[Saved entries]
------
(** No asset where no payment is in progress. *)
Definition GetPendingDisbursementAsset (contractAddress : string) : M (option Asset) :=
  let contractAddress := TrimSpace contractAddress in
  if contractAddress =? "" then throw ErrMissingContractAddress
  else in_tx (
    let! found := try_ (EW_GetPendingDisbursementAsset contractAddress) in
    match found with
    | Ok asset => mret_ (Some asset)
    | Err e => if errors_Is_err e ErrRecordNotFound then mret_ None
               else throw (EWrap ("getting pending disbursement asset for " +:+ contractAddress) e)
    end).

Definition IsVerificationPending (contractAddress : string) : M bool :=
  if TrimSpace contractAddress =? "" then throw ErrMissingContractAddress
  else
    let! receiverWallet := getReceiverWalletByContractAddress (TrimSpace contractAddress) in
    mret_ (RW_Status receiverWallet =? ReadyReceiversWalletStatus).

Definition GetReceiverContact (contractAddress : string) : M Receiver :=
  if TrimSpace contractAddress =? "" then throw ErrMissingContractAddress
  else
    let! receiverWallet := getReceiverWalletByContractAddress (TrimSpace contractAddress) in
    wrapM ("getting receiver " +:+ RW_ReceiverID receiverWallet) (Receiver_Get (RW_ReceiverID receiverWallet)).

(** ** Sponsored transactions *)

Definition simulation_params (distributionAccount : string) (f : HostFunction xdr_blob)
    (auth : list (AuthCredentials * xdr_blob)) : TransactionParams :=
  mkParams distributionAccount 0 [OpInvokeHostFunction distributionAccount f auth None] None MinBaseFee 300 None false.

Definition invokes_contract (f : HostFunction xdr_blob) : res xdr_blob :=
  match f with
  | InvokeContract (Some args) => Ok args
  | InvokeContract None => Err (ENew "invoke contract operation is missing contract details")
  | _ => Err (ENew "operation is not an invoke contract host function")
  end.

Definition distribution_address (ctx : Context_) : res string :=
  let? tenant := wrap "getting tenant from context" (GetTenantFromContext ctx) in
  let address := TrimSpace (default "" (DistributionAccountAddress tenant)) in
  if address =? "" then Err (ENew "distribution account address is missing for tenant")
  else if negb (IsValidEd25519PublicKey address)
  then Err (ENew "distribution account address is not a valid ed25519 public key")
  else Ok address.

Definition simulateSponsoredTransaction (ctx : Context_) (operationXDR : string) : M unit :=
  let! distributionAccount := lift (distribution_address ctx) in
  let! (f, auth) := wrapM "decoding operation XDR" (lift (xdr_SafeUnmarshalBase64 operationXDR)) in
  lift (invokes_contract f) ;;!
  let! tx := wrapM "building simulation transaction"
    (lift (NewTransaction (simulation_params distributionAccount f auth))) in
  let! txEnvelope := wrapM "encoding simulation transaction" (lift (InnerTx_Base64 tx)) in
  ask_res (fun t => match SimulateTransaction t txEnvelope with Ok _ => Ok tt | Err s => Err (ESimulation s) end).

Definition SponsorTransaction (ctx : Context_) (account operationXDR : string) : M string :=
  let account := TrimSpace account in
  if account =? "" then throw ErrMissingAccount
  else if operationXDR =? "" then throw ErrMissingOperationXDR
  else
    wrapM "simulating sponsored transaction" (simulateSponsoredTransaction ctx operationXDR) ;;!
    in_tx (
      let! id := ask uuid_NewString in
      let! sponsoredTx := wrapM "creating sponsored transaction"
        (ST_Insert (mkSponsoredTransactionInsert id account operationXDR PendingSponsoredTransactionStatus)) in
      mret_ (ST_ID sponsoredTx)).

Definition GetTransactionStatus (account transactionID : string) : M SponsoredTransaction :=
  let account := TrimSpace account in
  if account =? "" then throw ErrMissingAccount
  else if transactionID =? "" then throw (ENew "transaction ID is required")
  else in_tx (wrapM ("getting sponsored transaction by ID " +:+ transactionID)
                (ST_GetByIDAndAccount transactionID account)).
End service.

(** ** Keys of passkeys: points of the curve P-256, which [crypto/ecdh] checks *)

Definition p256_p : Z := 2 ^ 256 - 2 ^ 224 + 2 ^ 192 + 2 ^ 96 - 1.
Definition p256_b : Z := 0x5ac635d8aa3a93e7b3ebbd55769886bc651d06b0cc53b0f63bce3c3e27d2604b.

Definition big_endian (bytes : list Z) : Z := foldl (fun n b => n * 256 + b)%Z 0%Z bytes.

Definition on_p256 (x y : Z) : bool :=
  (x <? p256_p)%Z && (y <? p256_p)%Z && ((y * y) mod p256_p =? (x * x * x - 3 * x + p256_b) mod p256_p)%Z.

Definition isValidP256PublicKey (pubKeyBytes : list Z) : bool :=
  match pubKeyBytes with
  | first :: point =>
    Nat.eqb (List.length point) 64 && (first =? 4)%Z
    && on_p256 (big_endian (take 32 point)) (big_endian (drop 32 point))
  | [] => false
  end.

(** The generator of the curve is on it; with another last byte it is not. *)
Definition p256_generator : string :=
  "046b17d1f2e12c4247f8bce6e563a440f277037d812deb33a0f4a13945d898c2964fe342e2fe1a7f9b8ee7eb4a7c0f9e162bce33576b315ececbb6406837bf51f".
Example p256_generator_is_valid : option_map isValidP256PublicKey (hex_DecodeString (p256_generator +:+ "5")) = Some true.
Proof. vm_compute. reflexivity. Qed.
Example p256_other_is_not : option_map isValidP256PublicKey (hex_DecodeString (p256_generator +:+ "6")) = Some false.
Proof. vm_compute. reflexivity. Qed.

(** ** Requests *)

Record CreateWalletRequest := mkCreateWalletRequest {
  CWR_Token : string;
  CWR_PublicKey : string;
  CWR_CredentialID : string }.

Definition CreateWalletRequest_Validate (r : CreateWalletRequest) : res unit :=
  let v := Check_ (TrimSpace (CWR_Token r) <>? "") "token" "token should not be empty" NewValidator in
  let v := Check_ (TrimSpace (CWR_PublicKey r) <>? "") "public_key" "public_key should not be empty" v in
  let v := Check_ (TrimSpace (CWR_CredentialID r) <>? "") "credential_id" "credential_id should not be empty" v in
  let v := Check_ (String.length (CWR_CredentialID r) <=? MaxCredentialIDLength)%nat "credential_id"
             "credential_id must be 2048 characters or less" v in
  let v := match hex_DecodeString (CWR_PublicKey r) with
           | None => AddError "public_key" "public_key is not a valid hex string" v
           | Some pk => Check_ (isValidP256PublicKey pk) "public_key"
                          "public_key is not a valid uncompressed P256 public key" v
           end in
  guard_err (HasErrors v) (BadRequest "" None).

Definition DefaultMaxXDRDecodedSize : nat := 50 * 1024.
------
BRIEF -> Go through the entries above and copy every line containing "receiverWallet".

YOUR RESPONSE ->
    let! receiverWallet := getReceiverWalletByContractAddress (TrimSpace contractAddress) in
    mret_ (RW_Status receiverWallet =? ReadyReceiversWalletStatus).
    let! receiverWallet := getReceiverWalletByContractAddress (TrimSpace contractAddress) in
    wrapM ("getting receiver " +:+ RW_ReceiverID receiverWallet) (Receiver_Get (RW_ReceiverID receiverWallet)).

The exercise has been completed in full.